NEWSBRIEFS


Ukrainian envoy hints at Romania treaty

BUCHAREST - Ukraine's ambassador to Romania, Oleksander Cheli, told a seminar on mass media at the Black Sea resort of Eforie Nord that Ukraine will agree to denouncing the Molotov-Ribbentrop pact in a Ukrainian-Romanian basic treaty if Romania agrees to denounce the pact between its wartime leader, Marshal Ion Antonescu, and Adolf Hitler, Romanian media reported on July 16. Mr. Cheli noted the latter pact had caused widespread suffering to the Ukrainian population after Germany and Romania invaded Ukraine in 1941. (OMRI Daily Digest)


Support found for Chechnya in Lithuania

VILNIUS - Algirdas Endriukaitis, chairman of the Executive Committee of the International Parliamentary Group on the Problem of Chechnya, announced on July 16 that 46 of the 56 municipalities in Lithuania have adopted resolutions addressed to the Lithuanian Parliament and government calling on them to recognize Chechnya's independence both de facto and de jure, BNS reported that day. Some 3.2 million people, or 86.4 percent of the republic's population, live in these 46 municipalities. The problem of Chechnya has still to be discussed in the other municipalities. (OMRI Daily Digest)


Lukashenka calls for another referendum

MIENSK - Belarusian President Alyaksandr Lukashenka has proposed that a national referendum be held on November 7, RFE-RL reported on July 16. The ballot would include four issues: prolonging the term of office for the president from five to seven years; transforming the Parliament from a single- to a two-chamber body; granting the president the authority to appoint all members to the Central Election Commission; and creating a 12-member Constitutional Court, half of whose members would be appointed by the president and half by the Parliament. The current court has nine members elected by the Parliament. In related news, Russian Duma Chairman Gennadiy Seleznev, on a visit to Miensk on July 10, said that Mr. Lukashenka was a "locomotive bringing our two countries together." The same day, Mr.

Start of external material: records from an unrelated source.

(* ===== verification/Umalloc.v ===== *)
(** * The allocator of user programs: umalloc.c

    A circular list of free blocks in address order, each with a header of eight bytes
    (one unit) in the memory of the process; [freep] points to the block where the last
    search ended.  Memory comes from [sbrk]. *)

From stdpp Require Import base gmap list strings.
From Stdlib Require Import ZArith Lia.
From S2P Require Import Prelude.

Module Umalloc.

(** Memory, the variable [freep], and the end of the process. *)
Record heap : Type := { um : mem; freep : Z; brk : Z }.

Definition set_mem (m : mem) (h : heap) : heap := {| um := m; freep := freep h; brk := brk h |}.
Definition set_freep (p : Z) (h : heap) : heap := {| um := um h; freep := p; brk := brk h |}.

Definition sizeof_Header : Z := 8.

(** The fields of a header. *)
Definition ptr (m : mem) (p : Z) : Z := load32 m p.
Definition size (m : mem) (p : Z) : Z := load32 m (p + 4).
Definition set_ptr (m : mem) (p v : Z) : mem := store32 m p v.
Definition set_size (m : mem) (p v : Z) : mem := store32 m (p + 4) v.
(** [p + n] for a pointer to headers. *)
Definition units (p n : Z) : Z := u32 (p + sizeof_Header * n).

Section Ops.
(** The address of the static header [base]; whether the kernel grants a request for [n]
    bytes when the process ends at [b]. *)
Context (base : Z) (grant : Z -> Z -> bool).

(** The loop of [free]. *)
Fixpoint free_find (fuel : nat) (m : mem) (bp p : Z) : option Z :=
  match fuel with
  | O => None
  | S f =>
      let nx := ptr m p in
      if (p <? bp) && (bp <? nx) then Some p
      else if (nx <=? p) && ((p <? bp) || (bp <? nx)) then Some p
      else free_find f m bp nx
  end.

(** Join [bp] with the block after it, then with the block before it. *)
Definition join_right (m : mem) (bp p : Z) : mem :=
  let nx := ptr m p in
  if units bp (size m bp) =? nx then
    let m := set_size m bp (u32 (size m bp + size m nx)) in
    set_ptr m bp (ptr m nx)
  else set_ptr m bp nx.

Definition join_left (m : mem) (bp p : Z) : mem :=
  if units p (size m p) =? bp then
    let m := set_size m p (u32 (size m p + size m bp)) in
    set_ptr m p (ptr m bp)
  else set_ptr m p bp.

Definition free (fuel : nat) (ap : Z) (h : heap) : option heap :=
  let bp := units ap (-1) in
  match free_find fuel (um h) bp (freep h) with
  | Some p => Some (set_freep p (set_mem (join_left (join_right (um h) bp p) bp p) h))
  | None => None
  end.

(** [sbrk]: the old end of the process, or -1. *)
Definition sbrk (n : Z) (h : heap) : Z * heap :=
  if grant (brk h) n then (brk h, {| um := um h; freep := freep h; brk := brk h + n |}) else (-1, h).

Definition morecore (fuel : nat) (nu : Z) (h : heap) : option (Z * heap) :=
  let nu := if nu <? 4096 then 4096 else nu in
  let '(p, h) := sbrk (s32 (u32 (nu * sizeof_Header))) h in
  if p =? -1 then Some (0, h)
  else
    let h := set_mem (set_size (um h) p nu) h in
    match free fuel (units p 1) h with
    | Some h => Some (freep h, h)
    | None => None
    end.

(** Cut [nunits] from the block [p], whose predecessor is [prevp]. *)
Definition cut (prevp p nunits : Z) (h : heap) : Z * heap :=
  let m := um h in
  if size m p =? nunits then (units p 1, set_freep prevp (set_mem (set_ptr m prevp (ptr m p)) h))
  else
    let m := set_size m p (u32 (size m p - nunits)) in
    let p := units p (size m p) in
    (units p 1, set_freep prevp (set_mem (set_size m p nunits) h)).

Fixpoint malloc_loop (fuel : nat) (prevp p nunits : Z) (h : heap) : option (Z * heap) :=
  match fuel with
  | O => None
  | S f =>
      if nunits <=? size (um h) p then Some (cut prevp p nunits h)
      else if p =? freep h then
        match morecore fuel nunits h with
        | None => None
        | Some (p, h) => if p =? 0 then Some (0, h) else malloc_loop f p (ptr (um h) p) nunits h
        end
      else malloc_loop f p (ptr (um h) p) nunits h
  end.

Definition malloc (fuel : nat) (nbytes : Z) (h : heap) : option (Z * heap) :=
  let nunits := u32 (u32 (nbytes + sizeof_Header - 1) / sizeof_Header + 1) in
  let h := if freep h =? 0
           then {| um := set_size (set_ptr (um h) base base) base 0; freep := base; brk := brk h |} else h in
  malloc_loop fuel (freep h) (ptr (um h) (freep h)) nunits h.

End Ops.
End Umalloc.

Lukashenka said opposition forces in Belarus could not create "a quarrel between me and Boris Yeltsin, our Belarus and Russia." He said the opposition also would not be able to isolate Belarus from the West. A working group has been created to synchronize economic reform between Belarus and Russia, Belarusian Television reported on July 9. The group should complete its work by the end of 1997. (OMRI Daily Digest)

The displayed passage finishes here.